*BRIEF*
In the data below, find each line carrying the string "argument" and copy it out.

"""

(* ===== verification/Group.v ===== *)
(** [mls/group], the group state machine.

    [group.go], [create.go], [process.go], [commit_gen.go], [welcome_gen.go],
    [join.go], [propose.go], [application.go], [members.go], [ports.go],
    [external_commit.go] and [external_join.go].

    A [*Group] is the record [Group]; a method that assigns to its fields is a
    computation of the state monad [GM], in which an assignment stays when a
    later step fails, as it does in Go.  Methods that only read the group take
    it as an argument.  Errors carry the innermost message; the prefixes that
    the code wraps around them are left out.  Randomness is an argument: the
    bytes that [rand.Read] fills in and the [Rand] values the HPKE operations
    draw.  A [nil] signer is [None], and the call that would sign with it
    panics. *)

From Stdlib Require Import ZArith Lia Strings.Byte.
From stdpp Require Import base list numbers strings sets gmap.
From S2P Require Import Prelude Syntax TreeNodes TreeMath Cipher ToyCrypto RatchetTree TreeSync TreeKEM.
From S2P Require Import KeySchedule Framing GroupMessages.

(* mls/group/process.go:15-18 cachedProposal *)
Record cachedProposal := mkCached { cp_proposal : Proposal; cp_sender : Z }.

Section group.
Context {C : StdCrypto}.

(* mls/group/group.go:16-48 Group *)
Record Group := mkGroup {
  g_suite : Suite;
  g_groupContext : GroupContext;
  g_tree : RatchetTree;
  g_priv : TreeKEMPrivate;
  g_epoch : EpochSecrets;
  g_secretTree : SecretTree;
  g_interim : bytes;
  g_initSecret : bytes;
  g_ownLeaf : Z;
  g_signer : option Signer;
  g_externalPSKs : gmap bytes bytes;
  g_resumptionPSKHistory : gmap Z bytes;
  g_appGeneration : Z;
  g_handshakeGeneration : Z;
  g_encryptHandshakes : bool;
  g_pendingUpdates : gmap bytes bytes
}.

(** ** The state monad of the methods *)

Definition GM (A : Type) : Type := Group -> outcome A * Group.

Definition gbind {A B} (m : GM A) (k : A -> GM B) : GM B := fun g =>
  match m g with
  | (Ok a, g') => k a g'
  | (Err e, g') => (Err e, g')
  | (Panic, g') => (Panic, g')
  | (Diverge, g') => (Diverge, g')
  end.
Definition glift {A} (m : outcome A) : GM A := fun g => (m, g).
Definition gget : GM Group := fun g => (Ok g, g).
Definition gput (g' : Group) : GM unit := fun _ => (Ok tt, g').

(** ** group.go *)

(* mls/group/group.go:51-51 Group.Epoch *)
Definition Epoch (g : Group) : Z := gc_Epoch (g_groupContext g).
(* mls/group/group.go:55-55 Group.EpochAuthenticator *)
Definition EpochAuthenticator (g : Group) : bytes := es_EpochAuthenticator (g_epoch g).
(* mls/group/group.go:58-58 Group.GroupContext *)
Definition Group_GroupContext (g : Group) : GroupContext := g_groupContext g.
(* mls/group/group.go:61-61 Group.OwnLeaf *)
Definition OwnLeaf (g : Group) : Z := g_ownLeaf g.

Definition with_encryptHandshakes (v : bool) (g : Group) : Group :=
  mkGroup (g_suite g) (g_groupContext g) (g_tree g) (g_priv g) (g_epoch g) (g_secretTree g) (g_interim g)
    (g_initSecret g) (g_ownLeaf g) (g_signer g) (g_externalPSKs g) (g_resumptionPSKHistory g) (g_appGeneration g)
    (g_handshakeGeneration g) v (g_pendingUpdates g).
Definition with_handshakeGeneration (n : Z) (g : Group) : Group :=
  mkGroup (g_suite g) (g_groupContext g) (g_tree g) (g_priv g) (g_epoch g) (g_secretTree g) (g_interim g)
    (g_initSecret g) (g_ownLeaf g) (g_signer g) (g_externalPSKs g) (g_resumptionPSKHistory g) (g_appGeneration g)
    n (g_encryptHandshakes g) (g_pendingUpdates g).
Definition with_appGeneration (n : Z) (g : Group) : Group :=
  mkGroup (g_suite g) (g_groupContext g) (g_tree g) (g_priv g) (g_epoch g) (g_secretTree g) (g_interim g)
    (g_initSecret g) (g_ownLeaf g) (g_signer g) (g_externalPSKs g) (g_resumptionPSKHistory g) n
    (g_handshakeGeneration g) (g_encryptHandshakes g) (g_pendingUpdates g).
Definition with_pendingUpdates (p : gmap bytes bytes) (g : Group) : Group :=
  mkGroup (g_suite g) (g_groupContext g) (g_tree g) (g_priv g) (g_epoch g) (g_secretTree g) (g_interim g)
    (g_initSecret g) (g_ownLeaf g) (g_signer g) (g_externalPSKs g) (g_resumptionPSKHistory g) (g_appGeneration g)
    (g_handshakeGeneration g) (g_encryptHandshakes g) p.
Lemma run_ok_step t op d t' : step_ok t op d t' -> run_ok t [op] t'.
Proof.
  intros (Hwf & Hs & Hr & Hk & Hb & Hrm). split; [by exists d|done|repeat econstructor; done| |done|].
  - intros m Hm Hp Ha. apply Hk; [done..|]. by apply Forall_cons in Ha as [? _].
  - intros l k [E|[]%elem_of_nil]%elem_of_cons. by apply Hrm.
Qed.

Lemma run_ok_members t ops t' : run_ok t ops t' -> members t' <= members t + Z.of_nat (length ops).
Proof. intros [_ _ R%roster_run_size _ _ _]. rewrite length_fmap in R. unfold members. lia. Qed.
End wf.

(** * The proposals as roster operations *)

(** The operation of a proposal on the roster: an Update replaces its sender's
    leaf. *)
Definition update_op (r : cachedProposal) : option roster_op :=
  (fun u => OpUpdate (cp_sender r) (update_LeafNode u)) <$> p_Update (cp_proposal r).
Definition remove_op (r : cachedProposal) : option roster_op := (fun x => OpRemove (Removed x)) <$> p_Remove (cp_proposal r).
Definition add_op (r : cachedProposal) : option roster_op :=
  (fun a => OpAdd (kp_LeafNode (add_KeyPackage a))) <$> p_Add (cp_proposal r).

(** The operations of a commit in the order of RFC 9420, section 12.3. *)
Definition commit_ops (rs : list cachedProposal) : list roster_op :=
  omap update_op (of_type ProposalTypeUpdate rs) ++ omap remove_op (of_type ProposalTypeRemove rs) ++
  omap add_op (of_type ProposalTypeAdd rs).

Definition cached_ok (r : cachedProposal) : Prop := Proposal_ok (cp_proposal r).

Lemma update_op_ok r op : cached_ok r -> update_op r = Some op -> op_ok op.
Proof. unfold update_op. intros [] E; cbn in E; try done. injection E as <-. done. Qed.
Lemma remove_op_ok r op : cached_ok r -> remove_op r = Some op -> op_ok op.
Proof. unfold remove_op. intros [] E; cbn in E; try done. by injection E as <-. Qed.
Lemma add_op_ok r op : cached_ok r -> add_op r = Some op -> op_ok op.
Proof. unfold add_op. intros [kp Hk| | | | | |] E; cbn in E; try done. injection E as <-. apply Hk. Qed.

Lemma Forall_of_type P t rs : Forall P rs -> Forall P (of_type t rs).
Proof.
  rewrite !Forall_forall. intros H x Hx. apply H. unfold of_type in Hx.
  apply list_elem_of_In in Hx. apply filter_In in Hx as [Hx _]. by apply list_elem_of_In.
Qed.

Lemma length_of_type t rs : (length (of_type t rs) <= length rs)%nat.
Proof. unfold of_type. induction rs as [|r rs IH]; cbn [List.filter length]; [lia|]. destruct (_ =? _); cbn [length]; lia. Qed.

Section apply.
Context {C : StdCrypto}.
Implicit Types t : RatchetTree.

(** The common shape of the buckets. *)
Fixpoint apply_ops (f : cachedProposal -> option roster_op) (e : string) t (rs : list cachedProposal) : outcome RatchetTree :=
  match rs with
  | [] => Ok t
  | r :: rs => match f r with None => Err e | Some op => let! t := tree_apply t op in apply_ops f e t rs end
  end.

Lemma apply_updates_ops t rs :
  apply_updates t rs = apply_ops update_op "group: applyProposals: Update proposal body is nil" t rs.
Proof.
  revert t. induction rs as [|[p sn] rs IH]; intros t; [done|]. cbn [apply_updates apply_ops cp_proposal cp_sender].
  unfold update_op. cbn [cp_proposal cp_sender]. destruct (p_Update p); [|done]. by apply obind_ext.
Qed.

Lemma apply_removes_ops t rs :
  apply_removes t rs = apply_ops remove_op "group: applyProposals: Remove proposal body is nil" t rs.
Proof.
  revert t. induction rs as [|[p sn] rs IH]; intros t; [done|]. cbn [apply_removes apply_ops cp_proposal cp_sender].
  unfold remove_op. cbn [cp_proposal cp_sender]. destruct (p_Remove p); [|done]. by apply obind_ext.
Qed.

Lemma apply_ops_wf f e t d rs : tree_wf d t -> Forall (fun r => forall op, f r = Some op -> op_ok op) rs ->
  members t + Z.of_nat (length rs) <= 2 ^ 30 ->
  returns (apply_ops f e t rs) /\
  forall t', apply_ops f e t rs = Ok t' -> run_ok t (omap f rs) t' /\ length (omap f rs) = length rs.
Proof.
  intros Hwf HF. revert t d Hwf. induction HF as [|r rs Hr HF IH]; intros t d Hwf Hsz; cbn [apply_ops omap list_omap length] in *.
  { split; [done|]. intros t' [= <-]. split; [by eapply run_ok_nil|done]. }
  destruct (f r) as [op|] eqn:E; [|done].
  destruct (tree_apply_wf t d op Hwf (Hr op eq_refl) ltac:(lia)) as [HR HS].
  destruct (tree_apply t op) as [t1| | |]; [|done..]. cbn [obind].
  destruct (HS t1 eq_refl) as (d1 & Hst). pose proof (run_ok_step _ _ _ _ Hst) as Hrun.
  pose proof (run_ok_members _ _ _ Hrun) as Hm. cbn [length] in Hm.
  destruct (IH t1 d1 (proj1 Hst) ltac:(lia)) as [HR1 HS1]. split; [done|]. intros t' H.
  destruct (HS1 t' H) as [Hrun' Hlen]. split; [by apply (run_ok_app t [op] t1)|cbn; lia].
Qed.

(** The indices of the added members: fresh, in range, and at the end of the
    run they still hold the leaves of their key packages. *)
Record adds_ok (d : Z) t (lis : list Z) (kps : list KeyPackage) t' : Prop := {
  ao_length : length lis = length kps;
  ao_range : Forall (fun l => 0 <= l < 2 ^ d) lis;
  ao_fresh : Forall (fun l => roster_of (rt_nodes t) !! l = None) lis;
  ao_nodup : NoDup lis;
  ao_leaf : Forall2 (fun l kp => roster_of (rt_nodes t') !! l = Some (kp_LeafNode kp)) lis kps;
  ao_rest : forall l, l ∉ lis -> roster_of (rt_nodes t') !! l = roster_of (rt_nodes t) !! l
}.

Lemma adds_ok_cons d t l kp t1 d1 lis kps t' : fresh_at d1 t l (kp_LeafNode kp) t1 -> d1 <= d -> 0 <= d1 ->
  adds_ok d t1 lis kps t' -> adds_ok d t (l :: lis) (kp :: kps) t'.
Proof.
  intros (Hl & Hn & Hro) Hd Hd1 [A B D E F G].
  assert (2 ^ d1 <= 2 ^ d) by (apply Z.pow_le_mono_r; lia).
  assert (l ∉ lis) as Hni.
  { intros Hin. rewrite Forall_forall in D. specialize (D l Hin). by rewrite Hro, lookup_insert_eq in D. }
  split.
  - cbn. by rewrite A.
  - constructor; [lia|done].
  - constructor; [done|]. eapply Forall_impl; [exact D|]. intros x. cbn. rewrite Hro.
    destruct (decide (l = x)) as [->|]; [by rewrite lookup_insert_eq|by rewrite lookup_insert_ne].
  - by constructor.
  - constructor; [|done]. by rewrite G, Hro, lookup_insert_eq.
  - intros x Hx. apply not_elem_of_cons in Hx as [? ?]. by rewrite G, Hro, lookup_insert_ne.
Qed.

Lemma apply_adds_wf t d rs : tree_wf d t -> Forall cached_ok rs -> members t + Z.of_nat (length rs) <= 2 ^ 30 ->
  returns (apply_adds t rs) /\
  forall t' lis kps, apply_adds t rs = Ok (t', lis, kps) ->
    run_ok t (omap add_op rs) t' /\ exists d', d <= d' /\ tree_wf d' t' /\ adds_ok d' t lis kps t' /\ Forall KeyPackage_ok kps.
Proof.
  intros Hwf HF. revert t d Hwf. induction HF as [|[p sn] rs Hr HF IH]; intros t d Hwf Hsz;
    cbn [apply_adds omap list_omap length cp_proposal] in *.
  { split; [done|]. intros t' lis kps [= <- <- <-]. split; [by eapply run_ok_nil|].
    exists d. split_and!; [lia|done| |done]. split; try done. constructor. }
  unfold cached_ok in Hr. cbn [cp_proposal] in Hr. destruct (p_Add p) as [[kp]|] eqn:E; [|done].
  assert (add_op (mkCached p sn) = Some (OpAdd (kp_LeafNode kp))) as Eop by (unfold add_op; cbn [cp_proposal]; by rewrite E).
  cbn [add_KeyPackage].
  assert (KeyPackage_ok kp) as Hkp by (destruct Hr; try done; by injection E as ->).
  destruct (add_wf t d (kp_LeafNode kp) Hwf) as (t1 & d1 & l & -> & Hst & Hfr & Hdd); [apply Hkp|lia|]. cbn [obind].
  pose proof (run_ok_step _ _ _ _ Hst) as Hrun. pose proof (run_ok_members _ _ _ Hrun) as Hm. cbn [length] in Hm.
  destruct (IH t1 d1 (proj1 Hst) ltac:(lia)) as [HR1 HS1].
  destruct (apply_adds t1 rs) as [[[t2 lis] kps]| | |]; [|done..]. cbn [obind]. split; [done|].
  intros t' lis' kps' [= <- <- <-]. destruct (HS1 t2 lis kps eq_refl) as (Hrun' & d2 & Hd2 & Hwf2 & Hao & Hk).
  split; [rewrite Eop; by apply (run_ok_app t [OpAdd (kp_LeafNode kp)] t1)|]. exists d2.
  pose proof (ti_depth _ _ (wf_inv _ _ (proj1 Hst))).
  split_and!; [lia|done| |by constructor]. eapply adds_ok_cons; eauto. lia.
Qed.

"""

*WRITTEN REPLY*
    it as an argument.  Errors carry the innermost message; the prefixes that
    the code wraps around them are left out.  Randomness is an argument: the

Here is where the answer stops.